**Work item**
Begin at the top of the records and copy each line exactly. The line containing "(seal_replay seal = seal_replay" is the last one to include.

**Records for processing**
(** The forest the log folds to at a cut. *)
Definition snapshot_of (log : list (BatchId * list OperationFact)) (cut : BatchId) (f : Forest) : Prop :=
  ∃ log1 log2, log = log1 ++ log2 ∧ log_applied (recovery_durable recovery) log1 f ∧
    coord_get cut = coord_get (recovery_durable_batch recovery) + zlen log1.

(** A Seal's replay point and the forest its tables hold: what was recovered, or a
    snapshot of this Writer's log. *)
Definition covers (log : list (BatchId * list OperationFact)) (seal : Seal) (base : Forest) : Prop :=
  (seal_replay seal = seal_replay (recovery_seal recovery) ∧ base = recovery_base recovery) ∨
  (∃ cut, seal_replay seal = Through cut {| Coordinates.generation :=
      claim_generation (recovery_claim recovery) |} ∧ snapshot_of log cut base).

Record lineage (m : WriterMachine) (effects : list WriterEffect)
    (log : list (BatchId * list OperationFact)) : Prop := {
  ln_base : covers log (w_seal m) (w_base m);
  ln_claim : coord_get (claim_generation (recovery_claim recovery)) ≤ coord_get (seal_generation (w_seal m));
  ln_prepare : ∀ input, PrepareCheckpoint input ∈ effects →
    input_ok input ∧ snapshot_of log (ticket_cut (input_ticket input)) (input_snapshot input) ∧
    covers log (input_source input) (input_base input);
  ln_publish : ∀ t p, w_checkpoint m = Some (Publishing t p) →
    snapshot_of log (ticket_cut t) (prepared_snapshot p)
}.

Lemma snapshot_of_app log more cut f : snapshot_of log cut f → snapshot_of (log ++ more) cut f.
Proof.
  intros (log1 & log2 & -> & Hl & Hc). exists log1, (log2 ++ more). by rewrite (assoc_L (++)).
Qed.

Lemma covers_app log more seal base : covers log seal base → covers (log ++ more) seal base.
Proof. intros [?|(cut & Hr & Hs)]; [by left|]. right. eauto using snapshot_of_app. Qed.

Lemma lineage_app m effects log more : lineage m effects log → lineage m effects (log ++ more).
Proof.
  intros [H1 H2 H3 H4]. split; [by apply covers_app|done|..].
  - intros input (? & ? & ?)%H3. eauto using snapshot_of_app, covers_app.
  - intros t p ?%H4. eauto using snapshot_of_app.
Qed.

(** Events that move neither the Seal nor the base, and start neither a preparation nor
    a publication. *)
Lemma lineage_frame m m' effects effects' log :
  lineage m effects log →
  w_seal m' = w_seal m → w_base m' = w_base m →
  (∀ t p, w_checkpoint m' = Some (Publishing t p) → w_checkpoint m = Some (Publishing t p)) →
  (∀ input, PrepareCheckpoint input ∈ effects' → PrepareCheckpoint input ∈ effects) →
  lineage m' effects' log.
Proof.
  intros [H1 H2 H3 H4] Es Eb Hp He. split; rewrite ?Es, ?Eb; [done|done|..]; eauto.
Qed.

Lemma snapshot_of_wf m wal log cut f :
  forest_wf (recovery_durable recovery) → durable_log recovery m wal log → snapshot_of log cut f →
  forest_wf f ∧ occupancy_le f (forest_of (w_durable m)).
Proof.
  intros Hwf D (log1 & log2 & -> & Hl & _). split; [by eapply log_applied_wf|].
  destruct (log_applied_split _ _ _ _ (log_folds _ _ _ _ D)) as (f1 & H1 & H2).
  rewrite (log_applied_det _ _ _ _ Hwf Hl H1). eapply forest_le_occupancy, log_applied_le, H2.
Qed.

Lemma covers_wf m wal log seal base :
  base_ok → forest_wf (recovery_durable recovery) → durable_log recovery m wal log →
  covers log seal base → forest_wf base ∧ occupancy_le base (forest_of (w_durable m)).
Proof.
  intros [Hb Ho] Hwf D [[_ ->]|(cut & _ & Hs)]; [|by eapply snapshot_of_wf].
  split; [done|]. eapply occupancy_le_trans; [done|].
  eapply forest_le_occupancy, log_applied_le, (log_folds _ _ _ _ D).
Qed.

(** A checkpoint the Writer takes is one preparation accepts. *)
Lemma lineage_taken m m' effects wal log input :
  base_ok → forest_wf (recovery_durable recovery) → writer_core m →
  w_claim m = recovery_claim recovery → durable_log recovery m wal log →
  w_ingress_open m = true → w_checkpoint_attempt m < u64_max →
  take_checkpoint m = Ret (m', Some input) → lineage m effects log →
  lineage m' (effects ++ [PrepareCheckpoint input]) log.
Proof.
  intros B Hwf C Hcl D Hop Hatt Htake [H1 H2 H3 H4].
  destruct (take_checkpoint_ok m C Hop Hatt)
    as (m1 & o & Ht & C' & _ & _ & _ & _ & Ho). rewrite Htake in Ht. injection Ht as <- <-.
  destruct Ho as (_ & Hck & Hsrc & Hbase & Hsnap & Hcut & Hm).
  pose proof (core_checkpoint _ C') as Hok. unfold checkpoint_ok in Hok. rewrite Hck in Hok.
  destruct Hok as (_ & Hts & [Hlt _] & Hown).
  assert (w_seal m' = w_seal m ∧ w_base m' = w_base m ∧ w_claim m' = w_claim m) as (Es & Eb & Ec)
    by (by rewrite Hm).
  split; rewrite ?Es, ?Eb; [done|done| |by intros t p; rewrite Hck].
  intros input' [He|[= ->]%list_elem_of_singleton]%elem_of_app; [by apply H3|].
  destruct (covers_wf m wal log _ _ B Hwf D H1) as [Hbw Hbo]. split; [|split].
  - rewrite Es in Hts, Hlt. rewrite Ec, Hcl in Hown. split; rewrite ?Hsrc, ?Hbase, ?Hsnap; try done.
    + intros c Hc. unfold seal_cut in Hlt. by rewrite Hc in Hlt.
    + by rewrite Hown.
    + apply C.
  - exists log, []. rewrite Hsnap, Hcut. split; [by rewrite (right_id_L [] (++))|].
    split; [apply D|]. apply (log_head _ _ _ _ D).
  - by rewrite Hsrc, Hbase.
Qed.

(** ** What the interpreter's effects are *)

Lemma execute_outputs_effects i outs i' :
  execute_outputs i outs = Ret i' →
  ∀ e, e ∈ i_effects i' → e ∈ i_effects i ∨ Effect e ∈ outs.
Proof.
  revert i. induction outs as [|out outs IH]; intros i; cbn [execute_outputs].
  - intros [= <-]. by left.
  - intros Hx e He. setoid_rewrite elem_of_cons. destruct out as [e'|a].
    + unfold spawn_effect in Hx. destruct (negb _) in Hx; [|done]. cbn [exec_bind] in Hx.
      destruct (IH _ Hx e He) as [[?| ->%list_elem_of_singleton]%elem_of_app|?]; simpl; auto.
    + destruct (execute_action i a) as [i1|] eqn:Ha; cbn [exec_bind] in Hx; [|done].
      assert (i_effects i1 = i_effects i) as Heq.
      { destruct a; simpl in Ha; repeat case_match; simplify_eq; done. }
      destruct (IH _ Hx e He) as [Hin|?]; [rewrite Heq in Hin|]; auto.
Qed.

Lemma flushed_effects m now m' outs e :
  flushed m now m' outs → Effect e ∈ outs → ∃ c, e = EstablishWal c.
Proof.
  intros Hf. destruct Hf as [|m' out _ Hd|dl|]; try by intros ?%not_elem_of_nil.
  - intros Ho%list_elem_of_singleton. destruct Hd; simplify_eq. eauto.
  - by intros ?%list_elem_of_singleton.
Qed.

(** ** Each observation *)

Lemma lineage_durable m wal log f c facts effects effects' :
  writer_core m → durable_log recovery m wal log → w_flight m = Some f →
  run_candidate recovery c (flight_batch f, facts) →
  facts_applied (flight_batch f) (forest_of (w_durable m)) facts (forest_of (flight_forest f)) →
  lineage m effects log → (∀ input, PrepareCheckpoint input ∈ effects' → PrepareCheckpoint input ∈ effects) →
  let m' := set_durable_batch (flight_batch f) (set_durable (flight_forest f) (set_flight None m)) in
  ∃ log', durable_log recovery m' (wal ++ [c]) log' ∧ lineage m' effects' log'.
Proof.
  intros C D Hf Hrun Hfacts L He. exists (log ++ [(flight_batch f, facts)]).
  split; [by eapply durable_log_snoc|]. apply (lineage_frame m _ effects); try done.
  by apply lineage_app.
Qed.

(** A published successor covers its snapshot. *)
Lemma lineage_published m log t p effects effects' collector :
  writer_core m → w_claim m = recovery_claim recovery → lineage m effects log →
  w_checkpoint m = Some (Publishing t p) →
  (∀ input, PrepareCheckpoint input ∈ effects' → PrepareCheckpoint input ∈ effects) →
  lineage (set_collector collector (published m p)) effects' log.
Proof.
  intros C Hcl [H1 H2 H3 H4] Hck He. pose proof (core_checkpoint _ C) as Hok.
  unfold checkpoint_ok in Hok. rewrite Hck in Hok. destruct Hok as [(_ & _ & Hown) Hp].
  apply PreparedCheckpoint_new_Ret in Hp as (_ & _ & _ & Hgen & Hrep & _).
  split; simpl; [|lia|by intros input ?%He%H3|done].
  right. exists (ticket_cut t). rewrite Hrep, Hown, Hcl. split; [done|]. by apply (H4 t p).
Qed.
(* ===== verification/CheckpointRun.v ===== *)
(** Checkpoint effects on the stores (crate [strom-storage-engine], files [checkpoint.rs]
    and [checkpoint/collect.rs]): preparation establishes its tables before it reports a
    checkpoint prepared, and collection deletes what a published checkpoint supersedes.

    The creates of a preparation run concurrently and complete in any order; [order]
    is the order in which they complete, and a request still outstanding when the
    pipeline stops is one whose outcome is never learned, which the store laws let take
    effect at any moment.  The file shows that a checkpoint is reported prepared only
    when the store has held every table its Seal names, and that collection terminates,
    deletes nothing but superseded RUNs and dropped tables, and when the requests it makes
    do not fail has passed a moment without each of them. *)

From S2P Require Import Prelude OrdMap Text Domain Coordinates Partition Seal Wal Forest.
From S2P Require Import ForestTheory Archive Spelling Sst Writer WriterSafety WriterSystem.
From S2P Require Import Bootstrap BootstrapSafety Recovery ObjectStore Stores StoreTheory.
From S2P Require Import Checkpoint CheckpointTheory CheckpointSafety CheckpointLink BootstrapRun.

(** * The operations *)

Section operations.
  Context {DF : DebugFormat} {B : Backend} {J : Jiff} {HP : Heap} {RL : RowLayout}.
  Context {RW : Rkyv ArchivedWalObject} {RS : Rkyv ArchivedSeal}.
  Context {RD : Rkyv (SstArchive ArchivedDirectoryRow)} {RG : Rkyv (SstArchive ArchivedLedgerRow)}.
  Context {DD : MapDiff StreamPath DirectoryEntry} {DL : MapDiff StreamUid StreamRecord}.

(** strom-storage-engine/src/checkpoint.rs:63-85, [establish_tables]. *)
Fixpoint establish_tables (w : World) (tables : list EncodedTable) : Exec (World * TableEstablishment) :=
  match tables with
  | [] => Ret (w, TableEstablished)
  | table :: tables =>
      let! (w, established) := establish_table w table in
      match established with
      | TableEstablished => establish_tables w tables
      | TableAbandoned => Ret (w, TableAbandoned)
      | TableContradiction detail => Ret (w, TableContradiction detail)
      end
  end.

**Completed task**
(** The forest the log folds to at a cut. *)
Definition snapshot_of (log : list (BatchId * list OperationFact)) (cut : BatchId) (f : Forest) : Prop :=
  ∃ log1 log2, log = log1 ++ log2 ∧ log_applied (recovery_durable recovery) log1 f ∧
    coord_get cut = coord_get (recovery_durable_batch recovery) + zlen log1.

(** A Seal's replay point and the forest its tables hold: what was recovered, or a
    snapshot of this Writer's log. *)
Definition covers (log : list (BatchId * list OperationFact)) (seal : Seal) (base : Forest) : Prop :=
  (seal_replay seal = seal_replay (recovery_seal recovery) ∧ base = recovery_base recovery) ∨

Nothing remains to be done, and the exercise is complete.